DOL tends to consider all TPAs to have some fiduciary duty, since it is virtually impossible to do TPA duties without exercising some sort of "discretionary authority" over the plan & assets (such as deciding which claims to pay and not pay). Selection of service vendors to the plan (when paid by or affecting plan assets), such as TPAs, stop-loss, etc. is also considered covered by fiduciary duty. DOL has also long contended that a plan's selection of medical providers can also be subject to fiduciary duty when/if plan assets are involved. (See enclosure with April 29 UPDATE discussing "Administrator" & Fiduciary" status.) That is now etched in stone (or at least in an official DOL Information Letter).
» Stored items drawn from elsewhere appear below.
(** ** LocalListener and LocalHost *)

(** X9: the life of a virtual listener.  A listener bound to a [Local]
    address that nobody listens on gets that address; [Listen] registers
    its callback there, so that a [Connect] to the address starts that
    callback; [Stop] then takes the address out of the registry without
    touching the others, and may be repeated: every further [Stop]
    returns no error, never panics and changes nothing. *)
Theorem LocalListener_lifecycle
    (w : World) (a own : Address) (fn : Callback) :
  ConnType_of a = Local →
  listening (ctx w) !! a = None →
  let '(l0, err0) := NewLocalListenerWithContext (ctx w) a in
  let '(_, l1, ccc1) := LocalListener_Listen (ctx w) l0 fn in
  let w1 := {| ctx := ccc1; heap := heap w; spawned := spawned w |} in
  let '(r2, l2, ccc2) := LocalListener_Stop ccc1 l1 in
  err0 = None ∧ ll_addr l0 = a
  ∧ LocalContext_IsListening ccc1 a = true ∧ ll_listening l1 = true
  ∧ (∃ outgoing incoming w2,
        LocalContext_Connect w1 own a = ((Some outgoing, None), w2)
        ∧ spawned w2 = spawned w ++ [(fn, incoming)])
  ∧ r2 = Return None ∧ ll_listening l2 = false
  ∧ LocalContext_IsListening ccc2 a = false
  ∧ (∀ b, b ≠ a → listening ccc2 !! b = listening (ctx w) !! b)
  ∧ LocalContext_Connect {| ctx := ccc2; heap := heap w; spawned := spawned w |} own a
    = ((None, Some (not_listening_error own a)),
       {| ctx := ccc2; heap := heap w; spawned := spawned w |})
  ∧ LocalListener_Stop ccc2 l2 = (Return None, l2, ccc2).
Proof.
  intros Ha Hl.
  unfold NewLocalListenerWithContext, LocalListener_bind, LocalContext_IsListening.
  rewrite bool_decide_eq_true_2 by done. rewrite Hl. cbn [negb].
  unfold LocalListener_Listen, LocalListener_Stop. cbn [ll_addr ll_listening ll_quit].
  cbn [chan_close].
  split; [done|]. split; [done|].
  split; [cbn; by rewrite lookup_insert_eq|]. split; [done|].
  split.
  { destruct (LocalContext_Connect_wiring
                {| ctx := LocalContext_Listening (ctx w) a fn; heap := heap w;
                   spawned := spawned w |} own a fn) as [Hc _].
    - cbn. apply lookup_insert_eq.
    - cbv zeta in Hc. eexists _, _, _. split; [exact Hc|]. done. }
  split; [done|]. split; [done|].
  split; [cbn; by rewrite lookup_delete_eq|].
  split.
  { intros b Hb. cbn. rewrite lookup_delete_ne by done.
    by rewrite lookup_insert_ne by done. }
  split.
  { unfold LocalContext_Connect. cbn [ctx listening LocalContext_StopListening].
    by rewrite lookup_delete_eq. }
  unfold LocalContext_StopListening. cbn [queues listening baseUid].
  by rewrite delete_delete_eq.
Qed.

(** X10: [LocalHost.Connect] to a [Local] address that is listening
    succeeds at the first attempt: it is one call of [Connect] from the
    host's own address, with no sleep. *)
Theorem LocalHost_Connect_listening
    (w : World) (lh : LocalHost) (a : Address) (fn : Callback) :
  ConnType_of a = Local →
  listening (ctx w) !! a = Some fn →
  (0 < MaxRetryConnect)%nat →
  LocalHost_Connect w lh a
  = (LocalContext_Connect w (lh_addr lh) a, [EvConnect (lh_addr lh) a])
  ∧ ∃ c w', LocalContext_Connect w (lh_addr lh) a = ((Some c, None), w')
            ∧ LocalConn_Local c = lh_addr lh ∧ LocalConn_Remote c = a.
Proof.
  intros Ha Hl Hn.
  destruct (LocalContext_Connect_wiring w (lh_addr lh) a fn Hl) as [Hc _].
  cbv zeta in Hc. split; [|by eexists _, _].
  unfold LocalHost_Connect. rewrite bool_decide_eq_true_2 by done. cbn [negb].
  destruct MaxRetryConnect as [|n]; [lia|].
  cbn [LocalHost_Connect_loop]. unfold NewLocalConnWithContext. by rewrite Hc.
Qed.


(** ** handleError *)

Lemma String_prefix_spec (p s : string) :
  String.prefix p s = true ↔ ∃ post, s = p +:+ post.
Proof.
  revert s. induction p as [|a p IH]; intros s.
  - destruct s; simpl; split; eauto.
  - destruct s as [|b s]; simpl.
    + split; [done|]. by intros [post ?].
    + destruct (Ascii.ascii_dec a b) as [->|Hne].
      * rewrite IH. split; intros [post Hp]; exists post; [by rewrite Hp|].
        by injection Hp.
      * split; [done|]. intros [post Hp]. injection Hp as <- _. done.
Qed.

Lemma strings_Contains_spec (s substr : string) :
  strings_Contains s substr = true ↔ ∃ pre post, s = pre +:+ substr +:+ post.
Proof.
  induction s as [|a s IH]; cbn [strings_Contains].
  - destruct (String.prefix substr "") eqn:Hp.
    + split; [|done]. intros _. apply String_prefix_spec in Hp as [post Hp].
      by exists "", post.
    + split; [done|]. intros ([|b pre] & post & Hs); [|done].
      assert (String.prefix substr "" = true) as Hp'
        by (apply String_prefix_spec; by exists post).
      congruence.
  - destruct (String.prefix substr (String a s)) eqn:Hp.
    + split; [|done]. intros _. apply String_prefix_spec in Hp as [post Hp].
      by exists "", post.
    + rewrite IH. split.
      * intros (pre & post & ->). by exists (String a pre), post.
      * intros ([|b pre] & post & Hs).
        -- assert (String.prefix substr (String a s) = true) as Hp'
             by (apply String_prefix_spec; by exists post).
           congruence.
        -- injection Hs as <- ->. by exists pre, post.
Qed.

Lemma not_mentions (s substr : string) :
  ¬ mentions s substr ↔ strings_Contains s substr = false.
Proof.
  unfold mentions. rewrite <- strings_Contains_spec.
  by destruct (strings_Contains s substr).
Qed.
Among the fiduciary considerations is the "quality" of the medical provider & care, if selected in any way by the plan (such as PPOs, HMOs, managed care, PHO/PSO, etc.) It should be evaluated (just as the quality of a stop-loss insurer is taken into consideration when making the fiduciary decisions about procuring stop-loss).
DOL issued an Information Letter with official date of February 19th, setting forth the factors that DOL believes should be considered in evaluating the quality of a health care product:
- Scope of available choices.
- Qualifications of medical providers & specialists available to participants.
- Ease of access to medical providers.
- Ease of access to information concerning the operations of the health care provider.
- Timely resolution of considerations & resolution of patient complaints.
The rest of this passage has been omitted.